ラジオNIKKEI2020に出走したバビット(写真は有馬記念、ユーザー提供:megさん) 波乱傾向のラジオNIKKEI賞だが、近10年の勝ち馬で最も人気薄だったのは、20年のバビットだ。急遽の内田博幸騎手への乗り替わりも何のその、8番人気の低評価を覆し、鮮やかな逃げ切りを決めた一戦を振り返る。
この年のラジオNIKKEI賞は単勝オッズ10倍未満が5頭もいる混戦模様だった。上位人気4頭はいずれも前走で1勝クラスを勝ったばかり。
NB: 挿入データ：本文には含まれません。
(** * etl-pipeline: a shallow embedding of [etl_tasks.py]

    The development follows the layout of the Python module: text helpers,
    the in-memory frame ([pandas.DataFrame]), the Transformer
    ([transform_orders_df]), the Quality Gate ([basic_data_quality_checks]),
    the Type Inferencer ([pandas_dtype_to_sqlalchemy]), the relational store
    with the staging/merge load ([load_df_to_postgres_upsert]) and the
    Orchestrator ([run_etl_from_minio_to_postgres]).

    Numbers of dtype float64 are represented by reduced rationals; integers
    of dtype int64 by [Z] (overflow is outside the model). *)

From Stdlib Require Import Ascii String QArith Qreduction Qround.
From stdpp Require Import base list strings gmap pretty.

Local Open Scope Z_scope.
Local Open Scope string_scope.

(** ** Text helpers ([str.strip], [str.lower], digits) *)

Module PyStr.

Definition is_space (a : ascii) : bool :=
  let n := Ascii.N_of_ascii a in
  ((9 <=? n) && (n <=? 13))%N || ((28 <=? n) && (n <=? 32))%N.

Fixpoint lstrip (s : string) : string :=
  match s with
  | String a r => if is_space a then lstrip r else s
  | EmptyString => EmptyString
  end.

Definition rstrip (s : string) : string :=
  String.rev (lstrip (String.rev s)).

Definition strip (s : string) : string := rstrip (lstrip s).

Definition lower_ascii (a : ascii) : ascii :=
  let n := Ascii.N_of_ascii a in
  if ((65 <=? n) && (n <=? 90))%N then Ascii.ascii_of_N (n + 32) else a.

Fixpoint lower (s : string) : string :=
  match s with
  | String a r => String (lower_ascii a) (lower r)
  | EmptyString => EmptyString
  end.

(** [needle in hay] on Python strings. *)
Fixpoint contains (needle hay : string) : bool :=
  String.prefix needle hay ||
  match hay with
  | String _ r => contains needle r
  | EmptyString => false
  end.

Definition digit_of (a : ascii) : option Z :=
  let n := Ascii.N_of_ascii a in
  if ((48 <=? n) && (n <=? 57))%N then Some (Z.of_N n - 48) else None.

(** Value of a non-empty run of decimal digits, most significant first. *)
Fixpoint digits_from (acc : Z) (s : string) : option Z :=
  match s with
  | EmptyString => Some acc
  | String a r =>
      match digit_of a with
      | Some d => digits_from (10 * acc + d) r
      | None => None
      end
  end.

Definition digits (s : string) : option Z :=
  match s with
  | EmptyString => None
  | _ => digits_from 0 s
  end.

(** Split at the first occurrence of a character. *)
Fixpoint split_at (c : ascii) (s : string) : string * option string :=
  match s with
  | EmptyString => (EmptyString, None)
  | String a r =>
      if Ascii.eqb a c then (EmptyString, Some r)
      else let '(h, t) := split_at c r in (String a h, t)
  end.

(** Zero-padded decimal rendering, as [format(n, "0{w}d")] for [n >= 0]. *)
Fixpoint zeros (n : nat) : string :=
  match n with
  | O => EmptyString
  | S k => String "0" (zeros k)
  end.

Definition zpad (w : nat) (n : Z) : string :=
  let s := pretty (Z.to_N n) in
  zeros (w - String.length s) ++ s.

End PyStr.

(** ** Frames: the fragment of [pandas] the module relies on *)

(** A civil timestamp ([pandas.Timestamp]); [ts_nanos] is the time of day. *)
Record timestamp := Timestamp {
  ts_year : Z; ts_month : Z; ts_day : Z; ts_nanos : Z
}.

(** One value of a column.  [CNull] stands for [None], [NaN] and [NaT]
    alike: the module only ever asks [pd.isna] of them. *)
Inductive cell :=
| CNull
| CInt (z : Z)
| CFloat (q : Q)
| CBool (b : bool)
| CStr (s : string)
| CTime (t : timestamp).

Inductive dtype := DInt64 | DFloat64 | DBool | DDatetime64 | DObject.

Record Series := mkSeries { s_dtype : dtype; s_values : list cell }.

(** A frame: its row labels (the index) and its named columns, in order. *)
Record DataFrame := mkFrame {
  index : list nat;
  columns : list (string * Series)
}.

(** [len(df)] *)
Definition nrows (df : DataFrame) : nat := length (index df).

Definition isna (c : cell) : bool :=
  match c with CNull => true | _ => false end.

Definition column_names (df : DataFrame) : list string := (columns df).*1.

(** [name in df.columns] *)
Definition has_column (name : string) (df : DataFrame) : bool :=
  bool_decide (name ∈ column_names df).

(** All the columns carrying a label (pandas allows repeated labels). *)
Definition columns_named (name : string) (df : DataFrame) : list Series :=
  (filter (λ p, p.1 = name) (columns df)).*2.

(** A calendar date, as PostgreSQL's [date] type holds it. *)
Record date := mkDate { d_year : Z; d_month : Z; d_day : Z }.

(** A stored value. *)
Inductive sqlval :=
| SNull
| SInt (z : Z)
| SFloat (q : Q)
| SBool (b : bool)
| SText (s : string)
| SDate (d : date).

(** What Python raises.  The [RuntimeError] of the date cast is kept
    structured: the column, the exception it was raised from, and the
    sample values its message interpolates. *)
Inductive py_error :=
| ValueError (msg : string)
| TypeError (msg : string)
| DatabaseError (msg : string)
| RuntimeError_cast (column : string) (cause : py_error) (sample_vals : list sqlval).

Inductive result (A : Type) :=
| Ok (a : A)
| Raise (e : py_error).
Arguments Ok {A} a.
Arguments Raise {A} e.

#[export] Instance result_bind : MBind result := λ A B k r,
  match r with
  | Ok a => k a
  | Raise e => Raise e
  end.

(** [df[name]]: a Series when the label occurs once; with a repeated label
    pandas hands back a frame, on which [pd.to_datetime] and
    [pd.to_numeric] raise. *)
Definition get_series (name : string) (df : DataFrame) : result Series :=
  match columns_named name df with
  | [s] => Ok s
  | [] => Raise (ValueError "KeyError")
  | _ => Raise (TypeError "arg must be a list, tuple, 1-d array, or Series")
  end.

(** [df[name] = s]: overwrite the column(s) with that label, or append. *)
Definition set_column (name : string) (s : Series) (df : DataFrame) : DataFrame :=
  if has_column name df
  then mkFrame (index df)
         (map (λ p, if decide (p.1 = name) then (name, s) else p) (columns df))
  else mkFrame (index df) (columns df ++ [(name, s)]).

(** [df.rename(columns=f)] *)
Definition rename_columns (f : string → string) (df : DataFrame) : DataFrame :=
  mkFrame (index df) (map (λ p, (f p.1, p.2)) (columns df)).

(** Keep the entries of [l] whose flag in [mask] is set. *)
Fixpoint select_mask {A} (mask : list bool) (l : list A) : list A :=
  match mask, l with
  | b :: mask', x :: l' => if b then x :: select_mask mask' l' else select_mask mask' l'
  | _, _ => []
  end.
そんな中、同じく2勝目を挙げたばかりにもかかわらず、印が薄かったのがバビット。未勝利勝ちが福島、1勝クラス勝ちが新潟と、ローカルでの競馬が続いていたことが嫌われたのか、単勝オッズ20.2倍の8番人気だった。
しかし、レースはワンサイドだった。最内枠からハナを奪うと、前半1000mが59秒6の平均ペースで快調に飛ばす。4角を迎えても手応えは衰えない。直線に向いて後続を突き放すと、最後は後に海外GIを2勝するパンサラッサに5馬身差をつけてゴール。驚きのパフォーマンスで重賞初制覇を果たしたのだった。
実は内田博幸騎手は代打騎乗だった。前走の早苗賞に続き、団野大成騎手が乗る予定だったが、当日の7Rで落馬負傷。急遽、手綱を取ることになったのだ。この勝利によってデビュー戦から5戦連続の連対となったものの、これが5人目のパートナーでもあったバビット。そんな個性派は8歳を迎えた今年も現役だ。勝利からしばらく遠ざかっているものの、もうひと花咲かせてくれることを期待したい。